Prompt
Reproduce the opening lines of the records exactly, please, stopping after the line that contains "(opt_endpoint options <>".

Top of Excerpted records

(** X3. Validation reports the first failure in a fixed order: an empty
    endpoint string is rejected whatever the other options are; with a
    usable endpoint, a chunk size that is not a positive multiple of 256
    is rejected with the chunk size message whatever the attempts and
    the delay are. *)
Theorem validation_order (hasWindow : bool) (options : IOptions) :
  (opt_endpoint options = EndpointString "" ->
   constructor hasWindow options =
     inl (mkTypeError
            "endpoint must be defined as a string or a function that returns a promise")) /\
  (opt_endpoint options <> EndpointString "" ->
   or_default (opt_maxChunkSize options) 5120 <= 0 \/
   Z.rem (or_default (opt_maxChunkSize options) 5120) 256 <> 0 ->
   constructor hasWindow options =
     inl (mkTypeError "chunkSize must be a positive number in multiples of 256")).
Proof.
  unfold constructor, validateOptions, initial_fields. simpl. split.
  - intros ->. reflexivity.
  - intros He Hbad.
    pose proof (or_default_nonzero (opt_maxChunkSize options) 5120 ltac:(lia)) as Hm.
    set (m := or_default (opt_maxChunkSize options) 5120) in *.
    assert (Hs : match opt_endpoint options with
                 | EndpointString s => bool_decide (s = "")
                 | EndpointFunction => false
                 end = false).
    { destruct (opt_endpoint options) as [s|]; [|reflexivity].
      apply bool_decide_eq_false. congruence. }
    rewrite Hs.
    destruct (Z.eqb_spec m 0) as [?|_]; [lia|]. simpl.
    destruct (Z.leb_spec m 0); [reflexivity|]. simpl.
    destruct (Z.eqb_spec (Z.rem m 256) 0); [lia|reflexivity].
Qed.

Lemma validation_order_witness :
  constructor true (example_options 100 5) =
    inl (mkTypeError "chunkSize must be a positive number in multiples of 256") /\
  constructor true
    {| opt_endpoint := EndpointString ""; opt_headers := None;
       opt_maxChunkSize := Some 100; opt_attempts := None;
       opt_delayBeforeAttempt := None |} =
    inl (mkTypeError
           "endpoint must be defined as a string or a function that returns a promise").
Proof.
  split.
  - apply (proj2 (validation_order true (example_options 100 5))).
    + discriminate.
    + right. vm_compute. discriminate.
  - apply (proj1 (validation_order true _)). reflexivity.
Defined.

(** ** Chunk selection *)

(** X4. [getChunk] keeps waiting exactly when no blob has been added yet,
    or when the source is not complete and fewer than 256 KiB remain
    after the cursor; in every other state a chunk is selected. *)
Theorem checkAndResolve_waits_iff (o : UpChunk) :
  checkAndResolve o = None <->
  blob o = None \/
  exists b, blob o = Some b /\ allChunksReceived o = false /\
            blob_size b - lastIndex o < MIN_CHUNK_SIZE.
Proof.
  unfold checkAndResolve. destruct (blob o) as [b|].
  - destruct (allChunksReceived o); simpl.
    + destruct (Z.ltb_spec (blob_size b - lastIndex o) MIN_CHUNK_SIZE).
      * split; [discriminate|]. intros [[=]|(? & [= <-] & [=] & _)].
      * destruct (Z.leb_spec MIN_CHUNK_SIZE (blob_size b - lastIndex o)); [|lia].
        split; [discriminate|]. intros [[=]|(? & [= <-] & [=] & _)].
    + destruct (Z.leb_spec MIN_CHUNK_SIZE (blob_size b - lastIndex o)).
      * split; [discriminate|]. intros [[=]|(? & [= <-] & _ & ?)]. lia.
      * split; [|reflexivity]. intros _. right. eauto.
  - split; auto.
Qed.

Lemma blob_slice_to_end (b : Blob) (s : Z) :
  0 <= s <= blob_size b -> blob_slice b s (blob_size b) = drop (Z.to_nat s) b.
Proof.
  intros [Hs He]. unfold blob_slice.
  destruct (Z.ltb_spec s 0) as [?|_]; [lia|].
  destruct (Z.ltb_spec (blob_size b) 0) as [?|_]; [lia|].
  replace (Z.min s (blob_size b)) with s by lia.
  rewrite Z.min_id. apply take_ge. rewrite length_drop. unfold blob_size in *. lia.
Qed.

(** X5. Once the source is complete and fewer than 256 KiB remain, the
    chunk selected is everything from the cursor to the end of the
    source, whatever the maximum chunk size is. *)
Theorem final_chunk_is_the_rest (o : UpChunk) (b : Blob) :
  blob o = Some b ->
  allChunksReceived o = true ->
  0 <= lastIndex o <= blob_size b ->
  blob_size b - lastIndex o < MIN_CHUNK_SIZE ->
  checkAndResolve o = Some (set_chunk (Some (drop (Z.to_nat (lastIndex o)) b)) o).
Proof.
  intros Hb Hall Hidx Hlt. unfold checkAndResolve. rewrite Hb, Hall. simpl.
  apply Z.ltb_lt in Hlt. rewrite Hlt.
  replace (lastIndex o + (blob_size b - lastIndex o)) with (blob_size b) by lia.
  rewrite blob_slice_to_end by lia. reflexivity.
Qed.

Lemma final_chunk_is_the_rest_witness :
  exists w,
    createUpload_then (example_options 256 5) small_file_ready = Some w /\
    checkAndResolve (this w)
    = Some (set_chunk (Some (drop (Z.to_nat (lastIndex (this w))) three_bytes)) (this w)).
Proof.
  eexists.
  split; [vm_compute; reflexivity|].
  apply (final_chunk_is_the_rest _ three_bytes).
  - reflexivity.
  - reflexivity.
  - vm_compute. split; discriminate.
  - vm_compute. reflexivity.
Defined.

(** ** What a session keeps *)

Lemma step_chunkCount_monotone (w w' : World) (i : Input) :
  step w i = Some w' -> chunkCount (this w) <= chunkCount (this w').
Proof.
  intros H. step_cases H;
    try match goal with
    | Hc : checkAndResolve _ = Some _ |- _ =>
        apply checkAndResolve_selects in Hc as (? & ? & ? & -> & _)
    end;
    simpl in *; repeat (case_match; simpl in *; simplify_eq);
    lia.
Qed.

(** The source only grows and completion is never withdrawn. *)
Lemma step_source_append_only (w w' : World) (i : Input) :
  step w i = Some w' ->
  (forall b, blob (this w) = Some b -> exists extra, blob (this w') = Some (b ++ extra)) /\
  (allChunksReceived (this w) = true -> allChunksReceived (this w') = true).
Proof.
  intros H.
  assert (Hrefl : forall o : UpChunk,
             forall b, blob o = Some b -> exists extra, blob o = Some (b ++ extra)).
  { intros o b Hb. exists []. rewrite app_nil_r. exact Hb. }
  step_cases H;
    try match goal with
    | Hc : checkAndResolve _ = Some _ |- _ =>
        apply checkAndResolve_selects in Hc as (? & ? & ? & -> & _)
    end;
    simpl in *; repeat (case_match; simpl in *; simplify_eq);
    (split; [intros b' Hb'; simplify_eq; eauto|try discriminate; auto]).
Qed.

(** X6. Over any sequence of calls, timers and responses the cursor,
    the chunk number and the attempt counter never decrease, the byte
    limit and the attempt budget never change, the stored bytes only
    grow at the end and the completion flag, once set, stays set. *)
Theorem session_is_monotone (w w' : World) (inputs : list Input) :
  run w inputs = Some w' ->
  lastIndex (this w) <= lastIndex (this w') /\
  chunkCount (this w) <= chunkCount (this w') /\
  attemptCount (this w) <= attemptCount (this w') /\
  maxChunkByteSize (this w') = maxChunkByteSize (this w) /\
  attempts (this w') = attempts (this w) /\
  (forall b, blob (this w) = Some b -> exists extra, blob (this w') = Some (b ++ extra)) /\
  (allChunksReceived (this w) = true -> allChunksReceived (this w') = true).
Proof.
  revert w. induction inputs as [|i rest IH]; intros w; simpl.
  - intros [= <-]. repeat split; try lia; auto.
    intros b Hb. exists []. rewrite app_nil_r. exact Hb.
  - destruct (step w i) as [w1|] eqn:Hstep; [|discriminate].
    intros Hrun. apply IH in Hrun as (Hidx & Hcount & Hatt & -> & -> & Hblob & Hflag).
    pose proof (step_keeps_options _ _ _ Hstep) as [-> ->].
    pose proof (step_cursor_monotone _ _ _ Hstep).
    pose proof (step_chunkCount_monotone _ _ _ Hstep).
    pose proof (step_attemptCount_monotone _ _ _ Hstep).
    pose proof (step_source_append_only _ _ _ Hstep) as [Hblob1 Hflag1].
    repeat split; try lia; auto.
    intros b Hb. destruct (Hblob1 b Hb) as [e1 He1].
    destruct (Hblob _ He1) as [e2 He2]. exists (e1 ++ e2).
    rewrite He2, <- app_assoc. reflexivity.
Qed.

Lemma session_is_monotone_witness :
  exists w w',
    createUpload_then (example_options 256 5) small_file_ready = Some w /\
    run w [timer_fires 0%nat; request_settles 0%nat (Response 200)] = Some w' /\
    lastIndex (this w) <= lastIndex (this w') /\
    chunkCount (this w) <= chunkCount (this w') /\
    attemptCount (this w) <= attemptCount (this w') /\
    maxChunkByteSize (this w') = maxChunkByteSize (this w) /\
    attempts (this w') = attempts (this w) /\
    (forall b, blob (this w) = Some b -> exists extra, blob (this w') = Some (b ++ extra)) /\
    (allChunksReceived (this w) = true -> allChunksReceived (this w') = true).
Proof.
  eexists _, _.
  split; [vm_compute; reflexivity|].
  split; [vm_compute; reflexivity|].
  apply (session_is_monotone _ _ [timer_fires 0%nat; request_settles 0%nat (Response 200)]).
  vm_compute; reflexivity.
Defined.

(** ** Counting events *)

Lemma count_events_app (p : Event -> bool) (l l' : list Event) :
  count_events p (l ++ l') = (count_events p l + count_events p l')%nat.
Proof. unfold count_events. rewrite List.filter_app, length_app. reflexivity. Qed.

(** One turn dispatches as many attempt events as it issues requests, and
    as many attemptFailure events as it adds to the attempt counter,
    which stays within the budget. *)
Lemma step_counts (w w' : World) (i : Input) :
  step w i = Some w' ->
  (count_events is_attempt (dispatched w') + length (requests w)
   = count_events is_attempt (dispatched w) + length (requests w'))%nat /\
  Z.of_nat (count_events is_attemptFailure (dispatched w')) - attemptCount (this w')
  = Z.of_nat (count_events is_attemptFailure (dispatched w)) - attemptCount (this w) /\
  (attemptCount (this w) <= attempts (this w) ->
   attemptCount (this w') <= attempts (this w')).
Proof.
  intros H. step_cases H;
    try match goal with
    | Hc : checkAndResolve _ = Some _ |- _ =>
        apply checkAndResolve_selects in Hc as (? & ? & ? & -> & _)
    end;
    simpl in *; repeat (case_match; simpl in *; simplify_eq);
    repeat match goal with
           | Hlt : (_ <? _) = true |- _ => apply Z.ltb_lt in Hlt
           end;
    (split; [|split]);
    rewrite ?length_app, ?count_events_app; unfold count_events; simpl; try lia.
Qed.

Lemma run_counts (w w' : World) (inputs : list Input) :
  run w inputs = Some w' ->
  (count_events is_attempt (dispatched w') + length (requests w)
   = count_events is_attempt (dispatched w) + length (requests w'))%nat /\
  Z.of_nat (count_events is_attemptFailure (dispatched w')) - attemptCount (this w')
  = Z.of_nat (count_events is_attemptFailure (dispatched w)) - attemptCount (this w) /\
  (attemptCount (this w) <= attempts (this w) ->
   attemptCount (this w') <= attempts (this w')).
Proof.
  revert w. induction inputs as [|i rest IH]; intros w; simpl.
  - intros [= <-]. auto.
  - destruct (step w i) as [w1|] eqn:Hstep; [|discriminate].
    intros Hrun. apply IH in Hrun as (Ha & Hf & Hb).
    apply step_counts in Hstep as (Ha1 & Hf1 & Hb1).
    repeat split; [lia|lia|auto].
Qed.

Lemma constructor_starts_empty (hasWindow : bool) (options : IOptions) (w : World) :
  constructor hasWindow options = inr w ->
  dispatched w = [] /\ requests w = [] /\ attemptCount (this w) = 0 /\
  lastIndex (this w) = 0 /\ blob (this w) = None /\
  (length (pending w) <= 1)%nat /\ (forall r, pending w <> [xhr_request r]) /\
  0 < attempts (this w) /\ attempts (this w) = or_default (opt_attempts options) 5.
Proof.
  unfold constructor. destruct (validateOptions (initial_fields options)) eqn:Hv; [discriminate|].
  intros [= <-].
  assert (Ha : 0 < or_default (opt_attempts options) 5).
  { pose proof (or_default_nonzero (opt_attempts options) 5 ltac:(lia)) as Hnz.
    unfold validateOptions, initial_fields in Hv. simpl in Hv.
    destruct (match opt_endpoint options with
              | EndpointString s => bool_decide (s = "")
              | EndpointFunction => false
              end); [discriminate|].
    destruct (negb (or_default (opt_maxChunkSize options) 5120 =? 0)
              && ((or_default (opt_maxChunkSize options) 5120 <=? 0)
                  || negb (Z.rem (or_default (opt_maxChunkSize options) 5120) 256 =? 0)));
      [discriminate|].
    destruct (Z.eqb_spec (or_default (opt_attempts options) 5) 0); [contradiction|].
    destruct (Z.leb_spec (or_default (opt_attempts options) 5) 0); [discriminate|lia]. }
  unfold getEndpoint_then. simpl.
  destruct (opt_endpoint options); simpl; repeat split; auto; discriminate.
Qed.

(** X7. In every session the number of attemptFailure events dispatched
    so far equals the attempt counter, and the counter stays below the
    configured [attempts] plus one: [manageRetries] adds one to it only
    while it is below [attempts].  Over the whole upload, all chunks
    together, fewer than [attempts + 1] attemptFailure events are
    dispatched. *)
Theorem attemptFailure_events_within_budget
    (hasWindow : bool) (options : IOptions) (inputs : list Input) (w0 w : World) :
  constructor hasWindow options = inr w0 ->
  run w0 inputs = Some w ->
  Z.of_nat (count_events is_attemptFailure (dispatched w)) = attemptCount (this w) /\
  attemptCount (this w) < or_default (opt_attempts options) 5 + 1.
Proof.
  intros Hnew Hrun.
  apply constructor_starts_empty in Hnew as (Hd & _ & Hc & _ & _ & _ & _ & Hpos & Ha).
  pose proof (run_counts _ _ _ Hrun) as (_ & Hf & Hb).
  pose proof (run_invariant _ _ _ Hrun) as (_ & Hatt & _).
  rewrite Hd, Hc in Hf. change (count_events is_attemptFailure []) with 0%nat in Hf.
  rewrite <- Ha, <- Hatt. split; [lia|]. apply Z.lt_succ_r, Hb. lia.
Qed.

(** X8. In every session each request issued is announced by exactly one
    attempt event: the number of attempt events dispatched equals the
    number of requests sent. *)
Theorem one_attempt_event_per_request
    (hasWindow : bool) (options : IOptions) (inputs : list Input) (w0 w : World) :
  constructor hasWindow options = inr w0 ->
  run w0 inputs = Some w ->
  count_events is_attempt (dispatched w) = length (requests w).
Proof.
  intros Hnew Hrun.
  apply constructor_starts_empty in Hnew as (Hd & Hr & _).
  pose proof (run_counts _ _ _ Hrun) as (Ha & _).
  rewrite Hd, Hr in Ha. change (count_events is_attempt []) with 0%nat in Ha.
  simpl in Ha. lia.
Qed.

Bottom of Excerpted records

Exercise response
(** X3. Validation reports the first failure in a fixed order: an empty
    endpoint string is rejected whatever the other options are; with a
    usable endpoint, a chunk size that is not a positive multiple of 256
    is rejected with the chunk size message whatever the attempts and
    the delay are. *)
Theorem validation_order (hasWindow : bool) (options : IOptions) :
  (opt_endpoint options = EndpointString "" ->
   constructor hasWindow options =
     inl (mkTypeError
            "endpoint must be defined as a string or a function that returns a promise")) /\
  (opt_endpoint options <> EndpointString "" ->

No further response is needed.